══ Data in this exercise ══
Lemma truncated_output_returns_full_length_witness :
  returns_length_of_unstored_text
    (GetFormattedTimeStampString localtime_utc false
       1700000000123456789 (repeat "x"%char 32) 5)
    (timestamp_text (utc_fields 1700000000) 1700000000123456789)
    (repeat "x"%char 32) 5 /\
  returns_length_of_unstored_text
    (GetFormattedTimeStampStringForFileNameNative localtime_utc false
       1700000000123456789 (repeat "x"%char 32) 5)
    (filename_text (utc_fields 1700000000)) (repeat "x"%char 32) 5.
Proof.
  destruct (truncated_output_returns_full_length localtime_utc false
              1700000000123456789 (repeat "x"%char 32) 5 (utc_fields 1700000000))
    as [Hlong Hfile].
  - vm_compute. reflexivity.
  - unfold INT_MAX. lia.
  - simpl. lia.
  - split; [apply Hlong | apply Hfile];
      vm_compute; (split; [discriminate | reflexivity]).
Defined.

(** C5, where the code falls short of it.  A C library whose [localtime]
    returns a null pointer for a time before 1970 is handed one by the
    timestamp of one second before the epoch, -1000000000 ns: both formatters
    then read [tptr->tm_year] through the null pointer, whatever the buffer,
    and return nothing, where the claim has them return 0. *)
Theorem calendar_failure_reads_null_pointer
    (snprintf_checks_size : bool) (buffer : list ascii) (bufferSize : Z) :
  localtime_crt (Z.quot (-1000000000) 1000000000) = None /\
  GetFormattedTimeStampString localtime_crt snprintf_checks_size
    (-1000000000) buffer bufferSize = NullDereference /\
  GetFormattedTimeStampStringForFileNameNative localtime_crt snprintf_checks_size
    (-1000000000) buffer bufferSize = NullDereference.
Proof.
  split; [reflexivity |].
  apply null_tm_is_dereferenced. reflexivity.
Qed.

End TimeStampFacts.

(** * Further properties *)

(** ** The lock registry *)

Module SpinlockMore.

Import Spinlock SpinlockCalls SpinlockFacts.
Local Open Scope spin_scope.

(** *** What a call leaves alone *)

Lemma LockImpl_frame fuel r h v r' :
  LockImpl fuel h r = Returned v r' ->
  forall k, k <> h -> s_SpinLockMap r' !! k = s_SpinLockMap r !! k.
Proof.
  revert r. induction fuel as [|fuel IH]; intros r; [done |].
  simpl. unfold bind at 1. unfold RetrieveLockFromHandle.
  destruct (s_SpinLockMap r !! h) as [b|] eqn:Hh; [|done].
  unfold bind at 1. unfold test_and_set. rewrite Hh. simpl.
  destruct b.
  - intros Hret k Hk. rewrite (IH _ Hret k Hk). simpl.
    by rewrite lookup_alter_ne.
  - unfold ret. intros [= _ <-] k Hk. simpl. by rewrite lookup_alter_ne.
Qed.

Lemma LockImpl_returns_true fuel r h v r' :
  LockImpl fuel h r = Returned v r' ->
  v = true /\ s_SpinLockMap r !! h = Some false /\
  s_SpinLockMap r' !! h = Some true.
Proof.
  destruct (s_SpinLockMap r !! h) as [[|]|] eqn:Hh.
  - by rewrite (LockImpl_set_spins fuel r h Hh).
  - destruct fuel as [|fuel]; [done |].
    rewrite (LockImpl_clear fuel r h Hh). intros [= <- <-]. simpl.
    by rewrite lookup_insert_eq.
  - destruct fuel as [|fuel]; [done |]. by rewrite (LockImpl_absent fuel r h Hh).
Qed.

(** X1. [Lock] on a token whose flag is clear returns true at the first test
    of its loop, whatever fuel it is given beyond that; it sets that flag and
    leaves the handles of the table, every other flag and the counter as
    they were. *)
Theorem lock_takes_clear_token (fuel : nat) (r : Registry) (h : Z) :
  s_SpinLockMap r !! h = Some false ->
  exists r',
    Lock Native (S fuel) h r = Returned true r' /\
    s_SpinLockMap r' !! h = Some true /\
    dom (s_SpinLockMap r') = dom (s_SpinLockMap r) /\
    (forall k, k <> h -> s_SpinLockMap r' !! k = s_SpinLockMap r !! k) /\
    s_NextKey r' = s_NextKey r.
Proof.
  intros Hh. eexists. split; [apply (LockImpl_clear fuel r h Hh) |].
  simpl. split_and!.
  - by rewrite lookup_insert_eq.
  - by apply dom_insert_lookup_L.
  - intros k Hk. by rewrite lookup_insert_ne.
  - done.
Qed.

Lemma lock_takes_clear_token_witness :
  exists r',
    Lock Native 1 2 one_free_token = Returned true r' /\
    s_SpinLockMap r' !! 2 = Some true /\
    dom (s_SpinLockMap r') = dom (s_SpinLockMap one_free_token) /\
    (forall k, k <> 2 ->
       s_SpinLockMap r' !! k = s_SpinLockMap one_free_token !! k) /\
    s_NextKey r' = s_NextKey one_free_token.
Proof. apply (lock_takes_clear_token 0 one_free_token 2). reflexivity. Defined.

(** X2. [Lock] is not reentrant: on a token whose flag is already set, a
    thread running alone stays in the loop of [LockImpl] for every amount of
    fuel; the call neither returns nor terminates the process. *)
Theorem lock_on_held_token_spins (r : Registry) (h : Z) (fuel : nat) :
  s_SpinLockMap r !! h = Some true ->
  Lock Native fuel h r = Spinning /\
  (forall v r', Lock Native fuel h r <> Returned v r') /\
  Lock Native fuel h r <> Terminated.
Proof.
  intros Hh. simpl. rewrite (LockImpl_set_spins fuel r h Hh). done.
Qed.

Lemma lock_on_held_token_spins_witness :
  Lock Native 1000 2 one_locked_token = Spinning /\
  (forall v r', Lock Native 1000 2 one_locked_token <> Returned v r') /\
  Lock Native 1000 2 one_locked_token <> Terminated.
Proof. apply (lock_on_held_token_spins one_locked_token 2 1000). reflexivity. Defined.

(** X3. Taking a free token and giving it back restores the statics
    exactly: [Lock] then [Unlock], and [TryLock] then [Unlock], on a handle
    whose flag is clear end in the state they started from. *)
Theorem acquire_release_round_trip (fuel : nat) (r : Registry) (h : Z) :
  s_SpinLockMap r !! h = Some false ->
  (exists r1, Lock Native (S fuel) h r = Returned true r1 /\
              Unlock Native h r1 = Returned tt r) /\
  (exists r1, TryLock Native h r = Returned true r1 /\
              Unlock Native h r1 = Returned tt r).
Proof.
  intros Hh.
  assert (UnlockImpl h {| s_SpinLockMap := <[h := true]> (s_SpinLockMap r);
                          s_NextKey := s_NextKey r |} = Returned tt r) as Hun.
  { rewrite (UnlockImpl_present _ h true) by (simpl; by rewrite lookup_insert_eq).
    simpl. rewrite insert_insert_eq, insert_id by done. by rewrite registry_eta. }
  split; eexists; (split; [| exact Hun]).
  - apply (LockImpl_clear fuel r h Hh).
  - apply (TryLockImpl_present r h false Hh).
Qed.

Lemma acquire_release_round_trip_witness :
  (exists r1, Lock Native 1 2 one_free_token = Returned true r1 /\
              Unlock Native 2 r1 = Returned tt one_free_token) /\
  (exists r1, TryLock Native 2 one_free_token = Returned true r1 /\
              Unlock Native 2 r1 = Returned tt one_free_token).
Proof. apply (acquire_release_round_trip 0 one_free_token 2). reflexivity. Defined.

(** X4. [TryLock] on a handle of the table always returns, with true exactly
    when the flag was clear; afterwards the flag is set, and the handles of
    the table, every other flag and the counter are as they were. *)
Theorem trylock_sets_only_its_flag (r : Registry) (h : Z) (b : bool) :
  s_SpinLockMap r !! h = Some b ->
  exists r',
    TryLock Native h r = Returned (negb b) r' /\
    s_SpinLockMap r' !! h = Some true /\
    dom (s_SpinLockMap r') = dom (s_SpinLockMap r) /\
    (forall k, k <> h -> s_SpinLockMap r' !! k = s_SpinLockMap r !! k) /\
    s_NextKey r' = s_NextKey r.
Proof.
  intros Hh. eexists. split; [apply (TryLockImpl_present r h b Hh) |].
  simpl. split_and!.
  - by rewrite lookup_insert_eq.
  - by apply dom_insert_lookup_L.
  - intros k Hk. by rewrite lookup_insert_ne.
  - done.
Qed.

Lemma trylock_sets_only_its_flag_witness :
  exists r',
    TryLock Native 2 one_locked_token = Returned (negb true) r' /\
    s_SpinLockMap r' !! 2 = Some true /\
    dom (s_SpinLockMap r') = dom (s_SpinLockMap one_locked_token) /\
    (forall k, k <> 2 ->
       s_SpinLockMap r' !! k = s_SpinLockMap one_locked_token !! k) /\
    s_NextKey r' = s_NextKey one_locked_token.
Proof.
  apply (trylock_sets_only_its_flag one_locked_token 2 true). reflexivity.
Defined.

(** X5. [DestroySpinLock] always returns, whether the token is locked or
    not; it removes that handle alone, and from then on [Lock], [TryLock] and
    [Unlock] on the handle end in [std::terminate()]. *)
Theorem destroy_removes_only_its_token (r : Registry) (h : Z) :
  exists r',
    DestroySpinLock Native h r = Returned tt r' /\
    s_SpinLockMap r' !! h = None /\
    (forall k, k <> h -> s_SpinLockMap r' !! k = s_SpinLockMap r !! k) /\
    s_NextKey r' = s_NextKey r /\
    (forall fuel, Lock Native (S fuel) h r' = Terminated) /\
    TryLock Native h r' = Terminated /\
    Unlock Native h r' = Terminated.
Proof.
  eexists. split; [reflexivity |]. simpl.
  assert (delete h (s_SpinLockMap r) !! h = None) as Hgone
    by apply lookup_delete_eq.
  split_and!.
  - done.
  - intros k Hk. by rewrite lookup_delete_ne.
  - done.
  - intros fuel. by apply LockImpl_absent.
  - unfold_calls. simpl. by rewrite Hgone.
  - unfold_calls. simpl. by rewrite Hgone.
Qed.

Lemma CreateSpinLockImpl_unfolded r :
  CreateSpinLockImpl r =
    Returned (wrap64 (s_NextKey r + 1))
      {| s_SpinLockMap :=
           match s_SpinLockMap r !! wrap64 (s_NextKey r + 1) with
           | Some _ => s_SpinLockMap r
           | None => <[wrap64 (s_NextKey r + 1) := false]> (s_SpinLockMap r)
           end;
         s_NextKey := wrap64 (s_NextKey r + 1) |}.
Proof.
  unfold_calls. simpl.
  by destruct (s_SpinLockMap r !! wrap64 (s_NextKey r + 1)).
Qed.

Lemma CreateSpinLockImpl_keeps r :
  exists h r',
    CreateSpinLockImpl r = Returned h r' /\
    h = wrap64 (s_NextKey r + 1) /\
    s_NextKey r' = h /\
    is_Some (s_SpinLockMap r' !! h) /\
    (forall k b, s_SpinLockMap r !! k = Some b -> s_SpinLockMap r' !! k = Some b) /\
    dom (s_SpinLockMap r') = {[ h ]} ∪ dom (s_SpinLockMap r).
Proof.
  eexists _, _. split; [apply CreateSpinLockImpl_unfolded |]. simpl.
  split; [done |]. split; [done |].
  destruct (s_SpinLockMap r !! wrap64 (s_NextKey r + 1)) as [b|] eqn:Hk.
  - split_and!; [by exists b | done |].
    apply elem_of_dom_2 in Hk. apply leibniz_equiv.
    intros k. rewrite elem_of_union, elem_of_singleton.
    split; [by right | by intros [-> | ?]].
  - split_and!.
    + rewrite lookup_insert_eq. by eexists.
    + intros k b Hb. rewrite lookup_insert_ne; [done |]. congruence.
    + apply dom_insert_L.
Qed.
(** * Trading dashboard: backtest engine, trade segmentation and metrics

    Shallow embedding of [src/backtest.py] ([run_backtest]) and
    [src/metrics.py] ([calculate_metrics], [calculate_trade_metrics]).

    Numbers.  The program computes on IEEE doubles held in pandas columns.
    They are modelled as exact rationals extended with the three special
    values the program can produce and test for: [+inf], [-inf] and [NaN]
    (pandas' marker for a missing cell).  Rounding and overflow are left
    out, and so is the sign of zero: a zero divisor counts as [+0]. *)

From Stdlib Require Import ZArith QArith Qcanon List String Ascii Bool Lia.
From Stdlib Require Import Sorted Permutation Lqa.
Import ListNotations.

Open Scope Qc_scope.

(* ================================================================== *)
(** ** Extended rationals standing for float64 *)

Inductive float64 : Type :=
| Fin (q : Qc)
| PInf
| NInf
| NaN.

Definition zq (z : Z) : Qc := Q2Qc (inject_Z z).
Definition fz (z : Z) : float64 := Fin (zq z).

Definition Qcsgn (q : Qc) : Z :=
  match Qccompare q 0 with
  | Lt => (-1)%Z
  | Eq => 0%Z
  | Gt => 1%Z
  end.

Definition Qceqb (a b : Qc) : bool :=
  match Qccompare a b with Eq => true | _ => false end.

Definition Qcltb (a b : Qc) : bool :=
  match Qccompare a b with Lt => true | _ => false end.

Definition is_nan (x : float64) : bool :=
  match x with NaN => true | _ => false end.

Definition is_fin (x : float64) : bool :=
  match x with Fin _ => true | _ => false end.
(** * Programming Courses API: a shallow embedding of [main.py] and [schemas.py]

    The service is a set of FastAPI route handlers over a MongoDB database
    reached through pymongo.  The embedding keeps the shape of the Python
    code: the module-level handle [db] (either [None] or a database) is the
    state of a small state-and-exception monad, every route handler is a
    computation in that monad, and [try]/[except] is a combinator. *)

From Stdlib Require Import NArith Ascii String.
From stdpp Require Import base option list strings gmap pretty.

Local Open Scope N_scope.

(** ** Python values *)

(** A Python [str] is a sequence of Unicode code points, so that [len] and
    slicing count characters as Python does. *)
Abbreviation pystr := (list N).

(** An ASCII literal of the source, character by character. *)
Definition lit (s : string) : pystr :=
  (λ a, N_of_ascii a) <$> list_ascii_of_string s.

(** The values stored in a document's fields: [None], [str], a list of
    [str] (for instance [highlights], [interests]), a [dict] from [str] to
    [str] (for instance [socials]), a [datetime] (microseconds on the wall
    clock) and the [ObjectId] the store assigns to [_id]. *)
Inductive value :=
  | VNone
  | VStr (s : pystr)
  | VList (l : list pystr)
  | VDict (kvs : list (pystr * pystr))
  | VDatetime (t : N)
  | VObjectId (n : N).

Global Instance value_eq_dec : EqDecision value.
Proof. solve_decision. Defined.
═══
Exercise:
Go through the records and show every line with the string "where" in it.

Solution below:
(** C5, where the code falls short of it.  A C library whose [localtime]
    and return nothing, where the claim has them return 0. *)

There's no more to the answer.